= Beginning of Section =
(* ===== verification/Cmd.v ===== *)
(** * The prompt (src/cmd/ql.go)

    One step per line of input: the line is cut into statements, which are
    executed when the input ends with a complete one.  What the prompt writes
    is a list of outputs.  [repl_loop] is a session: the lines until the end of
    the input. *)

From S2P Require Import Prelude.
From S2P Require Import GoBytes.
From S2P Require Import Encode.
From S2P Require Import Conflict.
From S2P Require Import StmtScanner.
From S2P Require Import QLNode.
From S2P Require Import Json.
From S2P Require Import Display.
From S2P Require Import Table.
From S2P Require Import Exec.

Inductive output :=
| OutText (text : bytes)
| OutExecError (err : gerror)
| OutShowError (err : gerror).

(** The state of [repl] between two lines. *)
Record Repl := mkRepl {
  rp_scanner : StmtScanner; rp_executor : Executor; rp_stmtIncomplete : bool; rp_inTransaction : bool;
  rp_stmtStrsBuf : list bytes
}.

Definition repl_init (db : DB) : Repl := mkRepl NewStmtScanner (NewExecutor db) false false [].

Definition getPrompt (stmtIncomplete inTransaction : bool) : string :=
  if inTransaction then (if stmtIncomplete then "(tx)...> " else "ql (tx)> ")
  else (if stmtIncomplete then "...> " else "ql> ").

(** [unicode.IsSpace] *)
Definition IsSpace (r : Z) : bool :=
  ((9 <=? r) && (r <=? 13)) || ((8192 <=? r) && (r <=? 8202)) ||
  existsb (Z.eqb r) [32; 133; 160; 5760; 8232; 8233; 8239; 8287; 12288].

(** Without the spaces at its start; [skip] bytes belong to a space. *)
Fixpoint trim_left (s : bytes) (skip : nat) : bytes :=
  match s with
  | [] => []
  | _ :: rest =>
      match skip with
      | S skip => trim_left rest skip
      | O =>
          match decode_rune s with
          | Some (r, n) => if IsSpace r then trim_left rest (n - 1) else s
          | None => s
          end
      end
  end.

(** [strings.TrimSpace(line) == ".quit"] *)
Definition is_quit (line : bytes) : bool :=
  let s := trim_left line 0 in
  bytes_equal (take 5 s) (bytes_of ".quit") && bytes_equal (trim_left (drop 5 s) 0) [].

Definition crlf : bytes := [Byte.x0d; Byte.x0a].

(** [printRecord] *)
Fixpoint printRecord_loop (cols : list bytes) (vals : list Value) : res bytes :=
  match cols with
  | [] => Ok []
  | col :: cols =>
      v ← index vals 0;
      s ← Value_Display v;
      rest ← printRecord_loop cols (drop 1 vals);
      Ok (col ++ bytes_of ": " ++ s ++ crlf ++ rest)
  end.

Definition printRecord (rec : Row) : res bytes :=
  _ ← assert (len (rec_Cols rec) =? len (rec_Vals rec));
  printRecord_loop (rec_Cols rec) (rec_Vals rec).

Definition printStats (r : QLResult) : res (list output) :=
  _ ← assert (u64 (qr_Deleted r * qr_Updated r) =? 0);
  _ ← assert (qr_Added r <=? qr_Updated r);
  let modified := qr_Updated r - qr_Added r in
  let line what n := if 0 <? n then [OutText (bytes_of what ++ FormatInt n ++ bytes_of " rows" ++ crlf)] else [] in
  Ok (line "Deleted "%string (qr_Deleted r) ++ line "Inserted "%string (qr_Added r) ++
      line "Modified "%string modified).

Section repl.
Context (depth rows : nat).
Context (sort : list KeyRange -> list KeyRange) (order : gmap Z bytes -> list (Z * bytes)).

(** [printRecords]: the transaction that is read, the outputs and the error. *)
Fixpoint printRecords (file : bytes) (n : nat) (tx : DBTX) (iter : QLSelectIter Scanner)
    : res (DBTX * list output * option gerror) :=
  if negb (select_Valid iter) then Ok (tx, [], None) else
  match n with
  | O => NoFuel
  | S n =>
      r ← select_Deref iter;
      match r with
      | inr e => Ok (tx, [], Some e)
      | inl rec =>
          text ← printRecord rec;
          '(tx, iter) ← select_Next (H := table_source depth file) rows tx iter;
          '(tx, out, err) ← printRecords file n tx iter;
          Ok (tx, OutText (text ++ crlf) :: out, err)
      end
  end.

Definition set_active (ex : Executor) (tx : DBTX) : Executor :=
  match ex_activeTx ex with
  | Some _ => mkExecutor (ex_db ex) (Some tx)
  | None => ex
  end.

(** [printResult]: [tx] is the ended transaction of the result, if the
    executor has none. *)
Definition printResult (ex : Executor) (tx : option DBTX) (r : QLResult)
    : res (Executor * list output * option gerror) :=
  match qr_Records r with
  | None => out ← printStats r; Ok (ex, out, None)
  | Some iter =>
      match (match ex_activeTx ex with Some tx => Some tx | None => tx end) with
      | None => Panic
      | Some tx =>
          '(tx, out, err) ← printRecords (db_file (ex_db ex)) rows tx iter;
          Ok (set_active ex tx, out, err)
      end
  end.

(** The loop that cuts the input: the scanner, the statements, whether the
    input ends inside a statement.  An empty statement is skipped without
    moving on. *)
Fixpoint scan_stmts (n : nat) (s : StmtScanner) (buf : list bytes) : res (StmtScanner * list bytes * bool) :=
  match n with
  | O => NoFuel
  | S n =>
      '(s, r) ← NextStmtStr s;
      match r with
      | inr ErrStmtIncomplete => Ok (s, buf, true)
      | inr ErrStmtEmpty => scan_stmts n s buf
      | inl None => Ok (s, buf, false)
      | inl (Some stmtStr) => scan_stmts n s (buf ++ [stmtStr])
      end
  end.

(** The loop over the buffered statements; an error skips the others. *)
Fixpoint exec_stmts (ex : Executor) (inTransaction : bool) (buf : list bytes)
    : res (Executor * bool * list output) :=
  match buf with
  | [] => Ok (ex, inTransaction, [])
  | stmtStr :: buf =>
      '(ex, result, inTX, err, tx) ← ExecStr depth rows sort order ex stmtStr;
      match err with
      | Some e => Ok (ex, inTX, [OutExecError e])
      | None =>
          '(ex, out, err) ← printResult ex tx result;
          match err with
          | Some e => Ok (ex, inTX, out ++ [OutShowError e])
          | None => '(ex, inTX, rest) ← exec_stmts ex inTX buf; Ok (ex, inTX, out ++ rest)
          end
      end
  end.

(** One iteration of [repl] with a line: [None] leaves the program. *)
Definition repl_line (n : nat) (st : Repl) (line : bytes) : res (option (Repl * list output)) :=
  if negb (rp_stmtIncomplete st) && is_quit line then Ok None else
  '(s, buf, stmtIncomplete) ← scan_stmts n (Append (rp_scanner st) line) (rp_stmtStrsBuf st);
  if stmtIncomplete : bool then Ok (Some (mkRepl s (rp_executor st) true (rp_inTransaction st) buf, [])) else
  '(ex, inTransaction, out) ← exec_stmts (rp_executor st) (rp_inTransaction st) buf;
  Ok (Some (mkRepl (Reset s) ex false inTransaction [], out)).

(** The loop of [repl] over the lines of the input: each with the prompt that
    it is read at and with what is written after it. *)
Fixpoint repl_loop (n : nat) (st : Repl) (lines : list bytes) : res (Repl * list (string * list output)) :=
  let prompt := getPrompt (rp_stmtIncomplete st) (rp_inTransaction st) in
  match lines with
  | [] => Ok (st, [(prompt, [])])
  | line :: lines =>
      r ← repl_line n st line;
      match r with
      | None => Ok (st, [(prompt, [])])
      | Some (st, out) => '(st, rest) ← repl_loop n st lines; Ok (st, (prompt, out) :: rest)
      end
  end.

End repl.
= End of Section =
= Beginning of Section =
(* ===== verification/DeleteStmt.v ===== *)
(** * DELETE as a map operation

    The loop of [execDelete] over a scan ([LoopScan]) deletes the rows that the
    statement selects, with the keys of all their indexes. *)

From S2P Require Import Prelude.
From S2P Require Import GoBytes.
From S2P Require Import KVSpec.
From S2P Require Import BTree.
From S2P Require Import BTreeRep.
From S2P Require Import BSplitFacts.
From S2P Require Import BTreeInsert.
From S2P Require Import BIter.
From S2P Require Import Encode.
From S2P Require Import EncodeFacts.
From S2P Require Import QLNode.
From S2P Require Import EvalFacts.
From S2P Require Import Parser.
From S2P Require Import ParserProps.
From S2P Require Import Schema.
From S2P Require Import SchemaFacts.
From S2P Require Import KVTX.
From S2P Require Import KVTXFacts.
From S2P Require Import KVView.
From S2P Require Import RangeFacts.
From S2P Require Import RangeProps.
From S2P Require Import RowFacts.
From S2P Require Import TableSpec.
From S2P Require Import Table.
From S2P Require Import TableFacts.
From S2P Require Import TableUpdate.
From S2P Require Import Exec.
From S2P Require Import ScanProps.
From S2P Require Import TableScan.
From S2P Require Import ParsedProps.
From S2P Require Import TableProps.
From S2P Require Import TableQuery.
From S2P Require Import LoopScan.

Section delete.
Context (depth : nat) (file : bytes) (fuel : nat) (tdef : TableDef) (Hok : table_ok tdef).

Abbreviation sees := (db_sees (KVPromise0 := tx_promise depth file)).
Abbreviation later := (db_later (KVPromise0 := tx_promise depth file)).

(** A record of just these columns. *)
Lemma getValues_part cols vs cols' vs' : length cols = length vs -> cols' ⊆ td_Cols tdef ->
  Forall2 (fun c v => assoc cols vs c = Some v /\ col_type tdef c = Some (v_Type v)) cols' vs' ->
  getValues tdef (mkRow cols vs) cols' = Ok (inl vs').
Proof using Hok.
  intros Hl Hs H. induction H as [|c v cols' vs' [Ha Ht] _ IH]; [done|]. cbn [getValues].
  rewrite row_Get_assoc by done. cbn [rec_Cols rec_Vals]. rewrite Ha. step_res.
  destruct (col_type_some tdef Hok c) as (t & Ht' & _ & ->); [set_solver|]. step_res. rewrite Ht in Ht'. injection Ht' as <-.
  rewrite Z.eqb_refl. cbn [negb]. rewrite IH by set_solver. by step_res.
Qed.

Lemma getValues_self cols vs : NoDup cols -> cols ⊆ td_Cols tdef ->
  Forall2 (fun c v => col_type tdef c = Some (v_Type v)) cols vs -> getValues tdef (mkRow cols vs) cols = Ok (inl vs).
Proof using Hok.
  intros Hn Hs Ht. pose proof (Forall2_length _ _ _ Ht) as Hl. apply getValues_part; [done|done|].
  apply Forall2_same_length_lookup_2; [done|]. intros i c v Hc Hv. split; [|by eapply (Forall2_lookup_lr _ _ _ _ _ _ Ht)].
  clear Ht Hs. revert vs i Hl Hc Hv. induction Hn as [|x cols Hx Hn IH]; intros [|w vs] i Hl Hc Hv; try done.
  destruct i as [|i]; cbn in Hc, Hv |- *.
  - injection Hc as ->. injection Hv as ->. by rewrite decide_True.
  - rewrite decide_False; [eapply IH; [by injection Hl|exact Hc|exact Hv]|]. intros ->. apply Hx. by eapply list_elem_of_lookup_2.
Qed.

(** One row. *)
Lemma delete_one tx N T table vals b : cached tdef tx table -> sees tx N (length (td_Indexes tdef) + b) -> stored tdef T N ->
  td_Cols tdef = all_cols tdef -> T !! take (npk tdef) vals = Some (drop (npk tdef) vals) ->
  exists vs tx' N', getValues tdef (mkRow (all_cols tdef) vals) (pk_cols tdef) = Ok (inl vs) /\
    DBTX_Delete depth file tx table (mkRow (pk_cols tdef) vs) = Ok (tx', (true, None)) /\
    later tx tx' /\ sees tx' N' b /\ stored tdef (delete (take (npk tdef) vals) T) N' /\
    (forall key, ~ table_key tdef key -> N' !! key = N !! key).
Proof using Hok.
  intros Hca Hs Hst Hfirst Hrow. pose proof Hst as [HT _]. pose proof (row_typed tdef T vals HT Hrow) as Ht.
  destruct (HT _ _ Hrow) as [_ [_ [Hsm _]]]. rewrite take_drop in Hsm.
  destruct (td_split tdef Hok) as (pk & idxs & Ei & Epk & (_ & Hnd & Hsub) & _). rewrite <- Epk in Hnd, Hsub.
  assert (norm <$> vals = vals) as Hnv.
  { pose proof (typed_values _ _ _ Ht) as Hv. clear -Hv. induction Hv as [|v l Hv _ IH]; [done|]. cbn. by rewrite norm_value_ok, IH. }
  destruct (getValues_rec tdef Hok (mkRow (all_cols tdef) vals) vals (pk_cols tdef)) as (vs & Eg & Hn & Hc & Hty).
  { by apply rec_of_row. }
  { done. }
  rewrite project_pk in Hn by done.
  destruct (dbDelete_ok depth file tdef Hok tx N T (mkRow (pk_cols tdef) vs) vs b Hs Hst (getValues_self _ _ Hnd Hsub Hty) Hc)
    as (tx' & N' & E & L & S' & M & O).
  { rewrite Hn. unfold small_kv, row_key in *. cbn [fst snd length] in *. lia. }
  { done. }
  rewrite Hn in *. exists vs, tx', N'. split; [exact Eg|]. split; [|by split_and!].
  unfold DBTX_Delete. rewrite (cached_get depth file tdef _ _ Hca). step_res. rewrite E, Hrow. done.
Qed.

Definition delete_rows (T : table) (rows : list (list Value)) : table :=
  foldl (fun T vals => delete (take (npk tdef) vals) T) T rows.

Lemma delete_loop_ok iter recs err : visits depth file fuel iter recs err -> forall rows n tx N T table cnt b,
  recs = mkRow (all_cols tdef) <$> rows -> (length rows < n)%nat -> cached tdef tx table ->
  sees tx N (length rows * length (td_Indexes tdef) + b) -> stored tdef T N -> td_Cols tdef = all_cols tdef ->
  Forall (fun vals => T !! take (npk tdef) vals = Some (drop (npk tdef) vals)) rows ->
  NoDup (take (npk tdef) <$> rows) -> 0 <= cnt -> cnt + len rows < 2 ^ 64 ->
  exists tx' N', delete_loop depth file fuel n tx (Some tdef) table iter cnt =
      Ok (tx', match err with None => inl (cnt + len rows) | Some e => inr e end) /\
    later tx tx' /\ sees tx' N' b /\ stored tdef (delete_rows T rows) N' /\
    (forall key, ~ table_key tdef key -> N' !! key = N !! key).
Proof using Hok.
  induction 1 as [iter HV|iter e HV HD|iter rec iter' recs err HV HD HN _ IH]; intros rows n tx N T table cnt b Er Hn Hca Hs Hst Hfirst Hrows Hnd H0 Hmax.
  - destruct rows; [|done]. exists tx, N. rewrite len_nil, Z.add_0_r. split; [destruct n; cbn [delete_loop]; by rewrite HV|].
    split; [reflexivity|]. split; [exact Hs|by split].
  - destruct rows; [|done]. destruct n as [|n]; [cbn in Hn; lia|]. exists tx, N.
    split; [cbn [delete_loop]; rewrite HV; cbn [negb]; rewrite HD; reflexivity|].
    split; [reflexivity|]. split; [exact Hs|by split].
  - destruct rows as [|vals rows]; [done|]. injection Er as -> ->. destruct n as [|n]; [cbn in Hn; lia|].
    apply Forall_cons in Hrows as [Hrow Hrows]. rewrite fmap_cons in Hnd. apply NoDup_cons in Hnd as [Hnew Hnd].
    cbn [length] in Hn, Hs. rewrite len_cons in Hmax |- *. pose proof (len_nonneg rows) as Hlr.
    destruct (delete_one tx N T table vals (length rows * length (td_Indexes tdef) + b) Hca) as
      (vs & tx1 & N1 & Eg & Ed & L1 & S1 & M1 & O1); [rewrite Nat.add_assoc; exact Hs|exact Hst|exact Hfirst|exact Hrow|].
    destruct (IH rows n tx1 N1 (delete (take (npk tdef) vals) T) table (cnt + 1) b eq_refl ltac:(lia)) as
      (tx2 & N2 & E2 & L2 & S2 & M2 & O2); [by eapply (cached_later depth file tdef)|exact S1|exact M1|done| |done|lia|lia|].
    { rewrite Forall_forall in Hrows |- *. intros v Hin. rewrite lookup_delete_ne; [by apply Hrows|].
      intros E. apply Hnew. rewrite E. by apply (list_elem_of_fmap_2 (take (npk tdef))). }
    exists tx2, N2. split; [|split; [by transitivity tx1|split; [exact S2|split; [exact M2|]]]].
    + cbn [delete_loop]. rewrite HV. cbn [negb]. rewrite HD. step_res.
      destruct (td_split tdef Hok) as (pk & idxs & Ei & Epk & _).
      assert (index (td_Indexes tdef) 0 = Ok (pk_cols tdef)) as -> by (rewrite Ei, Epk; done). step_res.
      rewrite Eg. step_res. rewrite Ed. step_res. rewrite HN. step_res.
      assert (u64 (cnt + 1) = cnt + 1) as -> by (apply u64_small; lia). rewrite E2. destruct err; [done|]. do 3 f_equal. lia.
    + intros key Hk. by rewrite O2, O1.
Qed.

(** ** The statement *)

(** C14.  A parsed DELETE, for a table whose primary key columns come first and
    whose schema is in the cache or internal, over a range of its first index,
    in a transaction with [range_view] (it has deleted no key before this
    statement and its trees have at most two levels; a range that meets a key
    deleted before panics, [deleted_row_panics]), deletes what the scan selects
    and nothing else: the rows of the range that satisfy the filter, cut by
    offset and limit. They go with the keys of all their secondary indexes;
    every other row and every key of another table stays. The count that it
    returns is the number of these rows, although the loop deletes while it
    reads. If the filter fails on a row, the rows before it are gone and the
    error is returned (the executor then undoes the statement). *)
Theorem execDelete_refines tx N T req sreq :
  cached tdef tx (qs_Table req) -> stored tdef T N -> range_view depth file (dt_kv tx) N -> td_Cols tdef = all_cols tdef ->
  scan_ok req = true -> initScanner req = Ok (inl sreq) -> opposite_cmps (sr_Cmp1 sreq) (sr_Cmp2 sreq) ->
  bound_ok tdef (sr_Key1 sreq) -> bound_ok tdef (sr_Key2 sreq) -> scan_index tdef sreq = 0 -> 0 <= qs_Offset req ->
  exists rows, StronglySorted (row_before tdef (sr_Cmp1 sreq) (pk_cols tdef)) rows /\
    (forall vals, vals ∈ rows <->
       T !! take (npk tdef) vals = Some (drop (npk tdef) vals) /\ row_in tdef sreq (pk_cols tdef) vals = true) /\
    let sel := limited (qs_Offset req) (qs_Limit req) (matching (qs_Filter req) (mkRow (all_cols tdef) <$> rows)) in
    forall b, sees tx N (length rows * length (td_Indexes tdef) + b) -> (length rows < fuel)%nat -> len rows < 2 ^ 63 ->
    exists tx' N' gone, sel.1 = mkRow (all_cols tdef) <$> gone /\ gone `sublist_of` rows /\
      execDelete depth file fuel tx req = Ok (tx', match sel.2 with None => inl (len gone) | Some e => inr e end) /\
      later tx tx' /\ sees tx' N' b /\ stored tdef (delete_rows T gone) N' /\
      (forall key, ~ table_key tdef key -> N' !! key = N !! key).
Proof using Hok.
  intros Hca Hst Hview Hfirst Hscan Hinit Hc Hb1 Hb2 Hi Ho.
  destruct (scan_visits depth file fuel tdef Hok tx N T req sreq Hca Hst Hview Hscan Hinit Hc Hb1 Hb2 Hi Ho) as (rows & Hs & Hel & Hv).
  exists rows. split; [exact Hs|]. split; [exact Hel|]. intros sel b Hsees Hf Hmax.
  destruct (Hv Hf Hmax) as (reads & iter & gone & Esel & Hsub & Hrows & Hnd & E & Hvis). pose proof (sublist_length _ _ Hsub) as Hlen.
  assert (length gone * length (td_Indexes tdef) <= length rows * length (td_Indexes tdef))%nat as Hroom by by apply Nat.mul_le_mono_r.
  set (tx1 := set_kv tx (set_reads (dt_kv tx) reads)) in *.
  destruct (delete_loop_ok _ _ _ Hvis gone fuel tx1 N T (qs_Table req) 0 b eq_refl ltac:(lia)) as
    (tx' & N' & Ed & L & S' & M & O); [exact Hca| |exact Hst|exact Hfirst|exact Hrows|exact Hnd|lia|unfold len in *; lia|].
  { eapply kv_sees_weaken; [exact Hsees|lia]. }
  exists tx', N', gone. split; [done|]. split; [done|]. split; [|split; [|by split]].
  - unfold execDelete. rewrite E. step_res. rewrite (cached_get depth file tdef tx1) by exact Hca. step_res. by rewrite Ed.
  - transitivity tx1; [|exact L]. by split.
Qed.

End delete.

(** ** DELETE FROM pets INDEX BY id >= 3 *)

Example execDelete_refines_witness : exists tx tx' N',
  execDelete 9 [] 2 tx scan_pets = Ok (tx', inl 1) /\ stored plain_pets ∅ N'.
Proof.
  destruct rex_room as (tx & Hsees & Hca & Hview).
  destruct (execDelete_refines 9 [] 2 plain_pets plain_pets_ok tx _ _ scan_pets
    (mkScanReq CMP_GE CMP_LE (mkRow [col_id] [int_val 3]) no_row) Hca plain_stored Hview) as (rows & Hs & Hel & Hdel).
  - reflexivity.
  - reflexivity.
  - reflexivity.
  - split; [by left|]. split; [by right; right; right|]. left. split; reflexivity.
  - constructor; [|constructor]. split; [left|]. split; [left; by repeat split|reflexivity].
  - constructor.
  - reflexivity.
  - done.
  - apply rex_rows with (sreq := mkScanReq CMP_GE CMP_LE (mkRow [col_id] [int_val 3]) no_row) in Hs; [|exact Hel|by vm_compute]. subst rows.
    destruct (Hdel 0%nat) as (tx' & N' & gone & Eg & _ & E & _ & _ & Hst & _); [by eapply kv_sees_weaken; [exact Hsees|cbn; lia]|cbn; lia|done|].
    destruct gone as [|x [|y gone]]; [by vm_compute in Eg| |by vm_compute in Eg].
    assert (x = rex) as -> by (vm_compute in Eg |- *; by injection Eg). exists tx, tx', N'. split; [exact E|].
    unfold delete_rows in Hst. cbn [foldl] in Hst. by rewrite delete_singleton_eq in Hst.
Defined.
= End of Section =
- **Instructions to follow**
Pull each line holding "Hdel" out of the listing.

- **Answer section**
    (mkScanReq CMP_GE CMP_LE (mkRow [col_id] [int_val 3]) no_row) Hca plain_stored Hview) as (rows & Hs & Hel & Hdel).
    destruct (Hdel 0%nat) as (tx' & N' & gone & Eg & _ & E & _ & _ & Hst & _); [by eapply kv_sees_weaken; [exact Hsees|cbn; lia]|cbn; lia|done|].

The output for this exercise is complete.